(* ===== verification/BoundWeavePort.v ===== *)
(** * Caches and a weave memory keep the port's promise

    One level of caches in front of WeaveSimpleMemory, for any routes with small latencies:
    an access leaves no record, the record of a miss, that of a writeback, or a miss and a
    writeback stitched together. *)

From S2P Require Import Prelude Bithacks MemHier TimingEvent EventTree CoreRecorder BoundWeaveInv.

Lemma wp_WM_onHeap {A} (m : EvM A) Q (er : EventRecorder) h a h' : m h = Ok (a, h') -> Q a (er, h') -> wp (WM.onHeap m) Q (er, h).
Proof. intros E HQ. unfold wp, WM.onHeap. cbn. by rewrite E. Qed.
Lemma wp_push r (Q : unit -> EventRecorder * EvHeap -> Prop) er h : hasRecord er = false -> tr_isValid r = true -> Q tt (er_with_tr er r, h) -> wp (WM.push r) Q (er, h).
Proof.
  intros Hn Hv HQ. unfold WM.push. wp_steps. apply wp_lift. unfold pushRecord. cbn [fst snd]. unfold hasRecord in Hn. rewrite Hn, Hv. cbn. wp_steps. done.
Qed.
Lemma wp_pop (Q : TimingRecord -> EventRecorder * EvHeap -> Prop) er h : Q (er_tr er) (er_with_tr er (tr_clear (er_tr er)), h) -> wp WM.pop Q (er, h).
Proof. intros HQ. unfold WM.pop. wp_steps. done. Qed.

Lemma forest_min h qd fl fl' p n ks c : fl ≡ₚ Tr p n ks :: fl' -> Forest h qd fl ->
  exists h', setMinStartCycle p c h = Ok (tt, h') /\ hp_queue h' = hp_queue h /\ hp_next h' = hp_next h /\
    (base.size (hp_events h') <= base.size (hp_events h))%nat /\ Forest h' qd (Tr p (set_min c n) ks :: fl').
Proof. intros HP HF. apply forest_setMin. by rewrite <- HP. Qed.

Ltac decides H := repeat first [rewrite decide_True in H by lia | rewrite decide_False in H by lia].

Lemma perm_two {A} (l : list A) j k x y : l !! j = Some x -> delete j l !! k = Some y -> l ≡ₚ x :: y :: delete k (delete j l).
Proof. intros Hx Hy. rewrite (delete_Permutation l j x Hx) at 1. constructor. by apply delete_Permutation. Qed.

(** Linking below an event of a tree that has no domain yet. *)
Lemma wp_link_float Q er h qd fl fl' tc r p n ks : fl ≡ₚ tc :: r :: fl' -> Forest h qd fl -> (p, n, ks) ∈ nodes r -> n_dom n = -1 ->
  Z.of_nat (base.size (hp_events h)) < two32 ->
  (forall h', hp_queue h' = hp_queue h -> hp_next h' = hp_next h -> (base.size (hp_events h') <= base.size (hp_events h))%nat ->
     Forest h' qd (graft p tc r :: fl') -> Q (root tc) (er, h')) ->
  wp (WM.link p (root tc)) Q (er, h).
Proof.
  intros HP HF Hp Hd Hsz HQ. rewrite HP in HF. unfold WM.link. wp_steps. cbn [fst snd].
  assert (Hin : (p, n, ks) ∈ flat_map nodes (qd.*1 ++ r :: fl')) by (apply elem_flat_map; exists r; split; [set_solver|done]).
  destruct (forest_addChild (CR.ev_fuel h) h qd (r :: fl') tc p n ks HF Hin Hsz) as (h'&E&E1&E2&E3&HF').
  { pose proof (forest_nodes_le h qd (tc :: r :: fl') tc HF ltac:(set_solver)). unfold CR.ev_fuel. lia. }
  eapply wp_WM_onHeap; [exact E|]. apply HQ; try done. rewrite Hd in HF'. change (joined (-1) tc) with tc in HF'.
  destruct (forest_fl_nd _ _ _ _ HF) as (_&HN&_&_). rewrite <- Permutation_middle in HN. cbn in HN. apply list.NoDup_app in HN as (_&HN&_).
  assert (Hpr : p ∈ ids r) by (apply elem_ids; by exists n, ks). specialize (HN p Hpr). rewrite flat_map_app' in HN. apply not_elem_of_app in HN as [Hq Hf].
  cbn [map] in HF'. rewrite (graft_out_list p tc fl') in HF' by done.
  replace ((fun x => (graft p tc x.1, x.2)) <$> qd) with qd in HF'; [done|].
  clear -Hq. induction qd as [|[t c] qd IH]; [done|]. cbn in *. apply not_elem_of_app in Hq as [H1 H2]. by rewrite <- IH, graft_out.
Qed.

Section Port.
Context (w : WM.t) (latency zeroLoadLatency : Z).
Context (Hw : WM.init latency zeroLoadLatency 0 = Ok w) (Hz : 0 <= zeroLoadLatency) (Hl : 0 < latency <= 2 ^ 18).

Lemma w_fields : zeroLoadLatency <= latency /\ WM.latency w = latency /\ WM.zeroLoadLatency w = zeroLoadLatency /\ WM.domain w = 0 /\
  0 <= WM.preDelay w /\ 0 <= WM.postDelay w /\ WM.preDelay w + WM.postDelay w = zeroLoadLatency.
Proof.
  unfold WM.init in Hw. destruct (Z.leb_spec zeroLoadLatency latency) as [Hle|]; [|done]. cbn in Hw. injection Hw as <-. cbn.
  assert (Hd : 0 <= zeroLoadLatency / 2 <= zeroLoadLatency) by (split; [apply Z.div_pos; lia|apply Z.div_le_upper_bound; lia]).
  rewrite u32_small by (unfold two32; lia). split_and!; try done; lia.
Qed.

Definition mem_node (g c : Z) : node :=
  mkNd (ClsMem (latency - zeroLoadLatency)) (WM.preDelay w) (WM.postDelay w) 0 c (c - g).

Lemma mem_dur g c : dur (mem_node g c) = latency.
Proof. destruct w_fields as (?&_&_&_&_&_&?). unfold dur. cbn. lia. Qed.
Lemma mem_timed g c p : 0 <= g -> Timed g (Tr p (mem_node g c) []).
Proof. intros Hg. destruct w_fields as (?&_&_&_&?&_&?). constructor; [|done|done]. split; cbn; [lia|done|done]. Qed.

Lemma wm_access_spec er h qd fl a c type g Q : Forest h qd fl -> hasRecord er = false -> type <> PUTS ->
  0 <= c < 2 ^ 62 ->
  (forall h', hp_queue h' = hp_queue h -> hp_next h' = S (hp_next h) -> (base.size (hp_events h') <= S (base.size (hp_events h)))%nat ->
     Forest h' qd (Tr (hp_next h) (mem_node g c) [] :: fl) ->
     Q (c + zeroLoadLatency) (er_with_tr er (mkRecord a c (c + zeroLoadLatency) type (Some (hp_next h)) (Some (hp_next h))), h')) ->
  wp (WM.access w a c type) Q (er, h).
Proof.
  intros HF Hn Ht Hc HK. destruct w_fields as (Hzl&E1&E2&E3&Hpre&Hpost&Hpp). unfold WM.access.
  rewrite E1, E2, (bool_decide_eq_false_2 (type = PUTS)) by done. rewrite !(u64_small (c + _)) by (unfold two64; lia).
  apply wp_bind, wp_assert; [apply Z.ltb_lt; lia|]. apply wp_bind, wp_assert; [apply Z.leb_le; lia|].
  rewrite (u32_small (c + latency - c)) by (unfold two32; lia).
  apply wp_bind, wp_assert; [apply Z.leb_le; lia|]. rewrite (u32_small (c + latency - c - _)) by (unfold two32; lia).
  replace (c + latency - c - zeroLoadLatency) with (latency - zeroLoadLatency) by lia. wp_steps.
  destruct (forest_new h qd fl (ClsMem (latency - zeroLoadLatency)) (WM.preDelay w) (WM.postDelay w) 0 (c - g) HF) as (h1&Ee&Q1&N1&S1&HF1);
    try (unfold two32; lia); [done|intros ? [= <-]; unfold two32; lia|].
  rewrite E3. eapply wp_WM_onHeap; [exact Ee|]. wp_steps.
  destruct (forest_setMin h1 qd fl _ _ _ c HF1) as (h2&Em&Q2&N2&S2&HF2). eapply wp_WM_onHeap; [exact Em|]. wp_steps.
  apply wp_push; [done|done|]. wp_steps. apply HK; [congruence|congruence|lia|exact HF2].
Qed.

(** The routes that the caches may take. *)
Definition route_ok (r : WM.Route) : Prop :=
  match r with
  | WM.Hit lat => 0 <= lat <= 2 ^ 18
  | WM.Miss up down type => 0 <= up <= 2 ^ 18 /\ 0 <= down <= 2 ^ 18 /\ IsGet type = true
  | WM.HitEvict upW lat => 0 <= upW <= lat /\ lat <= 2 ^ 18
  | WM.MissEvict upW up down type => 0 <= upW <= 2 ^ 18 /\ 0 <= up <= 2 ^ 18 /\ 0 <= down <= 2 ^ 18 /\ IsGet type = true
  end.

(** The stitch of a miss [a] and a writeback [b], as the cache builds it. *)
Definition stitched (g c cw ca : Z) (b : nat) : tree :=
  let dly d := mkNd ClsDelay d 0 (-1) c (c - g) in
  Tr (S (S b)) (dly 0) [Tr (S (S (S b))) (dly (cw - c)) [Tr b (mem_node g cw) []];
                        Tr (S (S (S (S b)))) (dly (ca - c)) [Tr (S b) (mem_node g ca) []]].

Lemma stitch_spec er h qd b g c ra rw Q :
  Forest h qd [Tr (S b) (mem_node g (tr_reqCycle ra)) []; Tr b (mem_node g (tr_reqCycle rw)) []] -> hp_next h = S (S b) ->
  er_tr er = ra -> tr_startEvent ra = Some (S b) -> tr_startEvent rw = Some b ->
  0 <= c <= tr_reqCycle ra -> c <= tr_reqCycle rw -> tr_reqCycle ra - c < two32 -> tr_reqCycle rw - c < two32 ->
  Z.of_nat (base.size (hp_events h)) + 3 < two32 ->
  (forall h', hp_queue h' = hp_queue h -> (base.size (hp_events h') <= base.size (hp_events h) + 3)%nat ->
     Forest h' qd [stitched g c (tr_reqCycle rw) (tr_reqCycle ra) b] ->
     Q tt (er_with_tr er (mkRecord (tr_addr ra) c (tr_respCycle ra) (tr_type ra) (Some (S (S b))) (tr_endEvent ra)), h')) ->
  wp (WM.stitch rw c) Q (er, h).
Proof.
  intros HF Hnx Her Hsa Hsw Hca Hcw Hda Hdw Hsz HK. set (ta := Tr (S b) _ _) in HF. set (tw := Tr b _ _) in HF.
  unfold WM.stitch. wp_steps. cbn [fst snd]. assert (Hhr : hasRecord er = true) by (unfold hasRecord, tr_isValid; rewrite Her, Hsa; done).
  rewrite Hhr. cbn [negb]. wp_steps. apply wp_pop. rewrite Her. apply wp_bind, wp_assert; [apply Z.leb_le; lia|]. apply wp_bind, wp_assert; [apply Z.leb_le; lia|].
  rewrite !u32_small by lia. wp_steps.
  assert (Hnew : forall h0 fl d, Forest h0 qd fl -> 0 <= d < two32 -> exists h1, new_DelayEvent d h0 = Ok (hp_next h0, h1) /\ hp_queue h1 = hp_queue h0 /\
    hp_next h1 = S (hp_next h0) /\ (base.size (hp_events h1) <= S (base.size (hp_events h0)))%nat /\
    Forest h1 qd (Tr (hp_next h0) (mkNd ClsDelay d 0 (-1) (two64 - 1) (c - g)) [] :: fl)).
  { intros h0 fl d HF0 Hd. by apply forest_new. }
  destruct (Hnew h _ 0 HF ltac:(done)) as (h1&E1&Q1&N1&S1&HF1). eapply wp_WM_onHeap; [exact E1|]. wp_steps.
  destruct (Hnew h1 _ (tr_reqCycle rw - c) HF1 ltac:(lia)) as (h2&E2&Q2&N2&S2&HF2). eapply wp_WM_onHeap; [exact E2|]. wp_steps.
  destruct (Hnew h2 _ (tr_reqCycle ra - c) HF2 ltac:(lia)) as (h3&E3&Q3&N3&S3&HF3). eapply wp_WM_onHeap; [exact E3|]. wp_steps.
  rewrite N2, N1, Hnx in *. clear Hnew.
  set (st := Tr (S (S b)) _ _) in HF3. set (dw := Tr (S (S (S b))) _ _) in HF3. set (da := Tr (S (S (S (S b)))) _ _) in HF3.
  destruct (forest_min h3 qd _ _ (S (S b)) _ [] c (delete_Permutation [da; dw; st; ta; tw] 2 st eq_refl) HF3) as (h4&E4&Q4&N4&S4&HF4).
  eapply wp_WM_onHeap; [exact E4|]. wp_steps. cbn [delete list_delete] in HF4. set (st' := Tr (S (S b)) _ _) in HF4.
  destruct (forest_min h4 qd _ _ (S (S (S b))) _ [] c (delete_Permutation [st'; da; dw; ta; tw] 2 dw eq_refl) HF4) as (h5&E5&Q5&N5&S5&HF5).
  eapply wp_WM_onHeap; [exact E5|]. wp_steps. cbn [delete list_delete] in HF5. set (dw' := Tr (S (S (S b))) _ _) in HF5.
  destruct (forest_min h5 qd _ _ (S (S (S (S b)))) _ [] c (delete_Permutation [dw'; st'; da; ta; tw] 2 da eq_refl) HF5) as (h6&E6&Q6&N6&S6&HF6).
  eapply wp_WM_onHeap; [exact E6|]. wp_steps. cbn [delete list_delete] in HF6. set (da' := Tr (S (S (S (S b)))) _ _) in HF6.
  apply wp_lift. rewrite Hsw. cbn [from_opt rwp]. wp_steps. apply wp_lift. rewrite Hsa. cbn [from_opt rwp]. wp_steps.
  assert (Hb1 : b <> S (S b) /\ b <> S (S (S b)) /\ b <> S (S (S (S b))) /\ S b <> b) by lia.
  eapply (wp_link_float _ _ h6 qd _ _ dw' st' (S (S b))); [exact (perm_two [da'; dw'; st'; ta; tw] 1 1 dw' st' eq_refl eq_refl)|exact HF6|apply list_elem_of_here|done|lia|].
  intros h7 Q7 N7 S7 HF7. unfold st' in HF7. cbn [graft map app] in HF7. rewrite decide_True in HF7 by done. cbn [app delete list_delete] in HF7.
  wp_steps. set (r7 := Tr (S (S b)) _ _) in HF7.
  eapply (wp_link_float _ _ h7 qd _ _ tw r7 (S (S (S b)))); [exact (perm_two [r7; da'; ta; tw] 3 0 tw r7 eq_refl eq_refl)|exact HF7|cbn; apply list_elem_of_further, list_elem_of_here|done|lia|].
  intros h8 Q8 N8 S8 HF8. unfold r7, dw' in HF8. cbn [graft map app] in HF8. decides HF8. cbn [app delete list_delete] in HF8.
  wp_steps. set (r8 := Tr (S (S b)) _ _) in HF8.
  eapply (wp_link_float _ _ h8 qd _ _ da' r8 (S (S b))); [exact (perm_two [r8; da'; ta] 1 0 da' r8 eq_refl eq_refl)|exact HF8|apply list_elem_of_here|done|lia|].
  intros h9 Q9 N9 S9 HF9. unfold r8, tw in HF9. cbn [graft map app] in HF9. decides HF9. cbn [app delete list_delete] in HF9.
  wp_steps. set (r9 := Tr (S (S b)) _ _) in HF9.
  eapply (wp_link_float _ _ h9 qd _ _ ta r9 (S (S (S (S b))))); [exact (perm_two [r9; ta] 1 0 ta r9 eq_refl eq_refl)|exact HF9|cbn; do 3 apply list_elem_of_further; apply list_elem_of_here|done|lia|].
  intros h10 Q10 N10 S10 HF10. wp_steps.
  apply wp_push; [done|done|]. apply HK; [congruence|lia|].
  cbn in HF10. decides HF10. exact HF10.
Qed.

Lemma delay_timed g c d p ks : Forall (fun k => n_lab (nd k) <= c - g + d) ks -> Forall (Timed g) ks ->
  Timed g (Tr p (mkNd ClsDelay d 0 (-1) c (c - g)) ks).
Proof. intros HL HT. constructor; [by split| |done]. elems. intros k Hk. specialize (HL k Hk). unfold dur. cbn. lia. Qed.

(** The two records that one event makes. *)
Lemma record_mem h qd g c c' a b r type e : Forest h qd [Tr b (mem_node g r) []] -> 0 <= g -> c <= r <= c' ->
  (IsGet type = true /\ e = Some b /\ r + zeroLoadLatency <= c' \/ IsPut type = true /\ IsGet type = false) ->
  RecordOK g c c' (mkRecord a r (r + zeroLoadLatency) type (Some b) e) h qd.
Proof.
  intros HF Hg Hc Ht. destruct w_fields as (?&_). unfold RecordOK. cbn. exists (Tr b (mem_node g r) []). split_and!; try done; try lia.
  - intros j. by apply nocore_Tr.
  - by constructor.
  - by apply mem_timed.
  - destruct Ht as [(Ht&->&?)|[Ht Hn]]; [rewrite Ht|by rewrite Hn]. split; [lia|]. exists b, (mem_node g r), []. split_and!; [done|apply list_elem_of_here|done|].
    rewrite mem_dur. cbn. lia.
Qed.

Lemma record_stitched h qd g c c' cw ca a b type : Forest h qd [stitched g c cw ca b] -> 0 <= g -> c <= cw -> c <= ca -> ca + zeroLoadLatency <= c' ->
  IsGet type = true -> RecordOK g c c' (mkRecord a c (ca + zeroLoadLatency) type (Some (S (S b))) (Some (S b))) h qd.
Proof.
  intros HF Hg Hcw Hca Hc' Ht. destruct w_fields as (?&_). unfold RecordOK. cbn. exists (stitched g c cw ca b). split_and!; try done; try lia.
  - intros j. by repeat constructor.
  - repeat constructor.
  - unfold stitched. apply delay_timed; [repeat constructor; cbn; lia|]. constructor; [|constructor; [|done]].
    all: apply delay_timed; [repeat constructor; cbn; lia|]; (constructor; [|done]); by apply mem_timed.
  - rewrite Ht. split; [lia|]. exists (S b), (mem_node g ca), []. split_and!; [done| |done|rewrite mem_dur; cbn; lia].
    cbn. do 4 apply list_elem_of_further. apply list_elem_of_here.
Qed.

Context (route : nat -> AccessKind -> Z -> Z -> WM.Route) (Hroute : forall i k a c, route_ok (route i k a c)).

Lemma cache_port_laws : @PortLaws (WM.cache_port w route).
Proof.
  intros i k a c er h qd g HF Hn Hg Hc Hsz. specialize (Hroute i k a c). destruct w_fields as (Hzl&_).
  assert (Hu : forall z, 0 <= z <= 2 ^ 62 -> u64 z = z) by (intros; apply u64_small; unfold two64; lia).
  unfold port_access, WM.cache_port. destruct (route i k a c) as [lat|up down type|upW lat|upW up down type]; cbn in Hroute.
  - wp_steps. cbn [snd fst]. rewrite Hu by lia. split_and!; try done; try lia. exists (er_tr er). split; [by destruct er|].
    unfold RecordOK. unfold hasRecord in Hn. by rewrite Hn.
  - rewrite (Hu (c + up)) by lia. wp_steps. eapply (wm_access_spec er h qd [] a (c + up) type g); try done; [intros ->; by destruct Hroute as (_&_&?)|lia|].
    intros h' Q1 N1 S1 HF1. wp_steps. cbn [snd fst]. rewrite Hu by lia. split_and!; try done; try lia. eexists. split; [done|].
    apply record_mem; try done; try lia. left. destruct Hroute as (?&?&?). split_and!; try done. lia.
  - rewrite (Hu (c + upW)) by lia. wp_steps. eapply (wm_access_spec er h qd [] a (c + upW) PUTX g); try done; [lia|].
    intros h' Q1 N1 S1 HF1. wp_steps. apply wp_pop. unfold WM.stitch. wp_steps. cbn [fst snd]. apply wp_push; [done|done|]. wp_steps. cbn [snd fst].
    rewrite Hu by lia. split_and!; try done; try lia. eexists. split; [done|]. eapply (record_mem h' qd g c _ a (hp_next h) (c + upW) PUTX None); try done; try lia. by right.
  - rewrite (Hu (c + upW)), (Hu (c + up)) by lia. wp_steps. eapply (wm_access_spec er h qd [] a (c + upW) PUTX g); try done; [lia|].
    intros h' Q1 N1 S1 HF1. wp_steps. apply wp_pop. cbn [fst snd er_tr er_with_tr]. wp_steps.
    eapply (wm_access_spec _ h' qd [_] a (c + up) type g); try done; [intros ->; by destruct Hroute as (_&_&_&?)|lia|].
    intros h2 Q2 N2 S2 HF2. rewrite N1 in N2. wp_steps.
    rewrite N1 in HF2 |- *. set (ra := mkRecord a (c + up) _ _ _ _).
    eapply (stitch_spec _ h2 qd (hp_next h) g c ra); [exact HF2|done|done|done|done|cbn; unfold two32 in *; lia..|].
    intros h3 Q3 S3 HF3. wp_steps. cbn [snd fst]. rewrite Hu by lia. split_and!; try congruence; try lia. eexists. split; [done|].
    apply (record_stitched h3 qd g c _ (c + upW)); [exact HF3|lia..|apply Hroute].
Qed.
End Port.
+ + + +
**TASK STATEMENT**
Retype only this portion of the data above: the line containing "destruct (Hnew h2", the line containing "intros h7 Q7", and all lines between them, exactly.

**RESULT BELOW**
  destruct (Hnew h2 _ (tr_reqCycle ra - c) HF2 ltac:(lia)) as (h3&E3&Q3&N3&S3&HF3). eapply wp_WM_onHeap; [exact E3|]. wp_steps.
  rewrite N2, N1, Hnx in *. clear Hnew.
  set (st := Tr (S (S b)) _ _) in HF3. set (dw := Tr (S (S (S b))) _ _) in HF3. set (da := Tr (S (S (S (S b)))) _ _) in HF3.
  destruct (forest_min h3 qd _ _ (S (S b)) _ [] c (delete_Permutation [da; dw; st; ta; tw] 2 st eq_refl) HF3) as (h4&E4&Q4&N4&S4&HF4).
  eapply wp_WM_onHeap; [exact E4|]. wp_steps. cbn [delete list_delete] in HF4. set (st' := Tr (S (S b)) _ _) in HF4.
  destruct (forest_min h4 qd _ _ (S (S (S b))) _ [] c (delete_Permutation [st'; da; dw; ta; tw] 2 dw eq_refl) HF4) as (h5&E5&Q5&N5&S5&HF5).
  eapply wp_WM_onHeap; [exact E5|]. wp_steps. cbn [delete list_delete] in HF5. set (dw' := Tr (S (S (S b))) _ _) in HF5.
  destruct (forest_min h5 qd _ _ (S (S (S (S b)))) _ [] c (delete_Permutation [dw'; st'; da; ta; tw] 2 da eq_refl) HF5) as (h6&E6&Q6&N6&S6&HF6).
  eapply wp_WM_onHeap; [exact E6|]. wp_steps. cbn [delete list_delete] in HF6. set (da' := Tr (S (S (S (S b)))) _ _) in HF6.
  apply wp_lift. rewrite Hsw. cbn [from_opt rwp]. wp_steps. apply wp_lift. rewrite Hsa. cbn [from_opt rwp]. wp_steps.
  assert (Hb1 : b <> S (S b) /\ b <> S (S (S b)) /\ b <> S (S (S (S b))) /\ S b <> b) by lia.
  eapply (wp_link_float _ _ h6 qd _ _ dw' st' (S (S b))); [exact (perm_two [da'; dw'; st'; ta; tw] 1 1 dw' st' eq_refl eq_refl)|exact HF6|apply list_elem_of_here|done|lia|].
  intros h7 Q7 N7 S7 HF7. unfold st' in HF7. cbn [graft map app] in HF7. rewrite decide_True in HF7 by done. cbn [app delete list_delete] in HF7.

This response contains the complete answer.